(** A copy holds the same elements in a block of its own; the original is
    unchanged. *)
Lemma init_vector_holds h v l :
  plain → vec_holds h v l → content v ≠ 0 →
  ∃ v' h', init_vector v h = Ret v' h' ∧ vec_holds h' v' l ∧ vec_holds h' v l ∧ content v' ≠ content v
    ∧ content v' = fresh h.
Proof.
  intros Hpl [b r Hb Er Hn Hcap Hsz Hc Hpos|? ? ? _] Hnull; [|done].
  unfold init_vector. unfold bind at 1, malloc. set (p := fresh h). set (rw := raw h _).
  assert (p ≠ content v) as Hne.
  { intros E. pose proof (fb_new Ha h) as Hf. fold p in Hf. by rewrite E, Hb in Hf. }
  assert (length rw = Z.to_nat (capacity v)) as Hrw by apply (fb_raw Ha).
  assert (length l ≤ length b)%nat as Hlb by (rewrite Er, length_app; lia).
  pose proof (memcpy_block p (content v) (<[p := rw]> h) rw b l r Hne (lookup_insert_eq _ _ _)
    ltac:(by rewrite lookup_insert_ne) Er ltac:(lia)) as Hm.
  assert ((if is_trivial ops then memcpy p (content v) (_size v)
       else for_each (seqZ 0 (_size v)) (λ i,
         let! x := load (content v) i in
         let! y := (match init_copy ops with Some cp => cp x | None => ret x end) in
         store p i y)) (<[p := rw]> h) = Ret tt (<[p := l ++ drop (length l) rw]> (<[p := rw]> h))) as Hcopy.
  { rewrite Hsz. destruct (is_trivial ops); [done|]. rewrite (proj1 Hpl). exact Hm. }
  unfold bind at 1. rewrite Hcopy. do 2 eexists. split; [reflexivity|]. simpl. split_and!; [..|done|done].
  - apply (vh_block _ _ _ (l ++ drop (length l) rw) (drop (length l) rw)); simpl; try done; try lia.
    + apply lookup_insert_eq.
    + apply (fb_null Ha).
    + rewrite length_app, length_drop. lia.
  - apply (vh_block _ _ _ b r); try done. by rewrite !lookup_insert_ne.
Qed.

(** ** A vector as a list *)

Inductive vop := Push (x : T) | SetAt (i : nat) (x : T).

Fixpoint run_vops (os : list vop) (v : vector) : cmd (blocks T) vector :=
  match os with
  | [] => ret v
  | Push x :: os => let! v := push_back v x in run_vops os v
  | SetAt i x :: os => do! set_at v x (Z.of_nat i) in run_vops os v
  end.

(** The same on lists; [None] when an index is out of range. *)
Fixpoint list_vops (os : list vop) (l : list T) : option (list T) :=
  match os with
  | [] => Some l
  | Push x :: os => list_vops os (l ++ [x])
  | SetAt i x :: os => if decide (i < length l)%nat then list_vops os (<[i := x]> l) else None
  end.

---+---

PROBLEM DETAILS
Where the data above reaches the line holding "assert ((if is_trivial", begin printing, and stop after the line holding "let! y := (match". Each line must be reproduced exactly, with nothing else added.

RESULT OF THIS EXERCISE
  assert ((if is_trivial ops then memcpy p (content v) (_size v)
       else for_each (seqZ 0 (_size v)) (λ i,
         let! x := load (content v) i in
         let! y := (match init_copy ops with Some cp => cp x | None => ret x end) in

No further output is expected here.